Uma educação que transforma não ocorre, exclusivamente, por monólogos. Ocorre também no compartilhamento e na inquietude. Estejamos abertos a aprender pelo diálogo, como instiga Bohm (2008). Esta é outra possibilidade que não pode continuar sendo negada.


Estamos olhando para as salas de aula como espaços para que? Para imobilidade? O silêncio forçado? Para a escuta passiva? E o movimento? E a criatividade ou a autoria dos estudantes? Qual a alternativa que oferecemos para que saiam das carteiras? Das limitações hierárquicas e da predominante relação vertical entre docentes e discentes?
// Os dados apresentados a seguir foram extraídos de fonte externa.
(** A stand-in for viem's encoder, to run [mintNFT] on examples: it names
    the function and its arguments instead of hashing and padding them. *)
Definition symbolic_encoder : Viem :=
  {| encodeFunctionData := fun _ functionName args =>
       "0x" +:+ functionName +:+ "(" +:+ String.concat "," args +:+ ")" |}.


(** ** A concrete session *)

Module Example.

Definition photo : File := {| file_name := "cat.png"; file_bytes := "PNG" |}.

(** A pinning service that pins every upload under the same hash. *)
Definition pinning (n : nat) (req : FetchRequest) : FetchResult :=
  FetchResolves
    {| ok := true; status := 200;
       json := BodyResolves {| IpfsHash := Some "QmHash";
                               error_details := None |} |}.

(** A wallet with a sub account and a universal account that approves
    every request. *)
Definition approving : Wallet :=
  {| on_wallet_connect := fun _ => inr tt;
     on_eth_requestAccounts := fun _ => inr (Some ["0xSub"; "0xUniversal"]);
     on_eth_accounts := fun _ => inr (Some ["0xSub"; "0xUniversal"]);
     on_wallet_sendCalls := fun _ _ => inr "0xCallsId" |}.

(** A clock that advances by a millisecond at each reading, and one that
    stands still. *)
Definition ticking (n : nat) : Z := 1700000000000 + Z.of_nat n.
Definition frozen (n : nat) : Z := 1700000000000.

Definition tab (jwt : option string) (storage : gmap string string)
    (clock : nat -> Z) : Browser :=
  {| env_PINATA_JWT := jwt; sessionStorage := storage;
     clock := clock; clock_reads := 0;
     network := pinning; fetch_log := [];
     wallet := approving; rpc_log := [];
     timers := []; alerts := [] |}.

(** The same tab behind another network or with another wallet. *)
Definition with_network (net : nat -> FetchRequest -> FetchResult)
    (b : Browser) : Browser :=
  {| env_PINATA_JWT := env_PINATA_JWT b; sessionStorage := sessionStorage b;
     clock := clock b; clock_reads := clock_reads b;
     network := net; fetch_log := fetch_log b;
     wallet := wallet b; rpc_log := rpc_log b;
     timers := timers b; alerts := alerts b |}.

Definition with_wallet (wlt : Wallet) (b : Browser) : Browser :=
  {| env_PINATA_JWT := env_PINATA_JWT b; sessionStorage := sessionStorage b;
     clock := clock b; clock_reads := clock_reads b;
     network := network b; fetch_log := fetch_log b;
     wallet := wlt; rpc_log := rpc_log b;
     timers := timers b; alerts := alerts b |}.

(** A pinning service that refuses the credential, one that answers
    without a hash, and a network that is down. *)
Definition refusing (n : nat) (req : FetchRequest) : FetchResult :=
  FetchResolves
    {| ok := false; status := 401;
       json := BodyResolves {| IpfsHash := None;
                               error_details := Some "Invalid token" |} |}.


Definition offline (n : nat) (req : FetchRequest) : FetchResult :=
  FetchRejects (Error "Failed to fetch").

(** A wallet whose user declines the call, one that lists no account, and
    one that cannot be connected. *)
Definition declining : Wallet :=
  {| on_wallet_connect := fun _ => inr tt;
     on_eth_requestAccounts := fun _ => inr (Some ["0xSub"; "0xUniversal"]);
     on_eth_accounts := fun _ => inr (Some ["0xSub"; "0xUniversal"]);
     on_wallet_sendCalls := fun _ _ => inl (Error "User rejected the request") |}.


Definition locked : Wallet :=
  {| on_wallet_connect := fun _ => inl (Error "Popup closed");
     on_eth_requestAccounts := fun _ => inr (Some ["0xSub"; "0xUniversal"]);
     on_eth_accounts := fun _ => inr (Some ["0xSub"; "0xUniversal"]);
     on_wallet_sendCalls := fun _ _ => inr "0xCallsId" |}.

(** The upload page in such a tab. *)
Definition home (b : Browser) : World Home.State :=
  {| page := Home.initial; browser := b |}.

(** Pick the photo, describe it, press the button. *)
Definition store_photo (text : string) : list Home.Event :=
  [Home.SelectFile (Some photo); Home.TypeDescription text; Home.ClickStore].

(** The gallery page with a connected wallet. *)
Definition connected_feed (b : Browser) : World Feed.State :=
  {| page := Feed.with_provider (Some Feed.BaseAccountProvider)
               (Feed.with_subAccountAddress (Some "0xSub") Feed.initial);
     browser := b |}.

(** The upload page with the photo picked and described. *)
Definition filled (b : Browser) : World Home.State :=
  {| page := Home.with_description "A cat"
               (Home.with_imageFile (Some photo) Home.initial);
     browser := b |}.

(** The gallery page once the SDK has given its provider. *)
Definition feed_with_provider (b : Browser) : World Feed.State :=
  {| page := Feed.with_provider (Some Feed.BaseAccountProvider) Feed.initial;
     browser := b |}.

Definition cat : StoredImage :=
  {| id := "1700000000000"; image := "ipfs://QmHash";
     description := "A cat"; timestamp := 1700000000000 |}.

Definition dog : StoredImage :=
  {| id := "1700000000500"; image := "ipfs://QmDog";
     description := "The DOG"; timestamp := 1700000000500 |}.

End Example.


(** * Properties *)

(** ** Strings *)

Lemma append_assoc (a b c : string) : (a +:+ b) +:+ c = a +:+ (b +:+ c).
Proof. induction a as [|x a IH]; simpl; [reflexivity | now rewrite IH]. Qed.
Que tal promover uma relação mais horizontal? Que tal criar múltiplas possibilidades de autoria?


Saramago(1995), renomado escritor português, em seu “Ensaio sobre a Cegueira” nos obrigada a parar, fechar os olhos e ver. Sua densa obra nos coloca em contextos nos quais é latente recuperar a lucidez e resgatar o afeto. Ele nos convoca: “Se podes ver, repara”.


Repare nas salas de aula… Percebes? O que vês?


Vamos invocar o acolhimento pleno, experimentar os conhecimentos com todos os sentidos, promover o diálogo, instigar a criatividade e atuar com lucidez.


Além-carteiras!


Experimentem algo mais.


Referências


BOHM, David. Diálogo: Comunicação e Redes de Convivência. São Paulo: Palas Athena, 2008.


LÉVY, Pierre. As tecnologias da inteligência. 6ed. Rio de Janeiro: Ed. 34, 1998.


SARAMAGO, José. Ensaio sobre a cegueira. São Paulo: Companhia das Letras, 1995.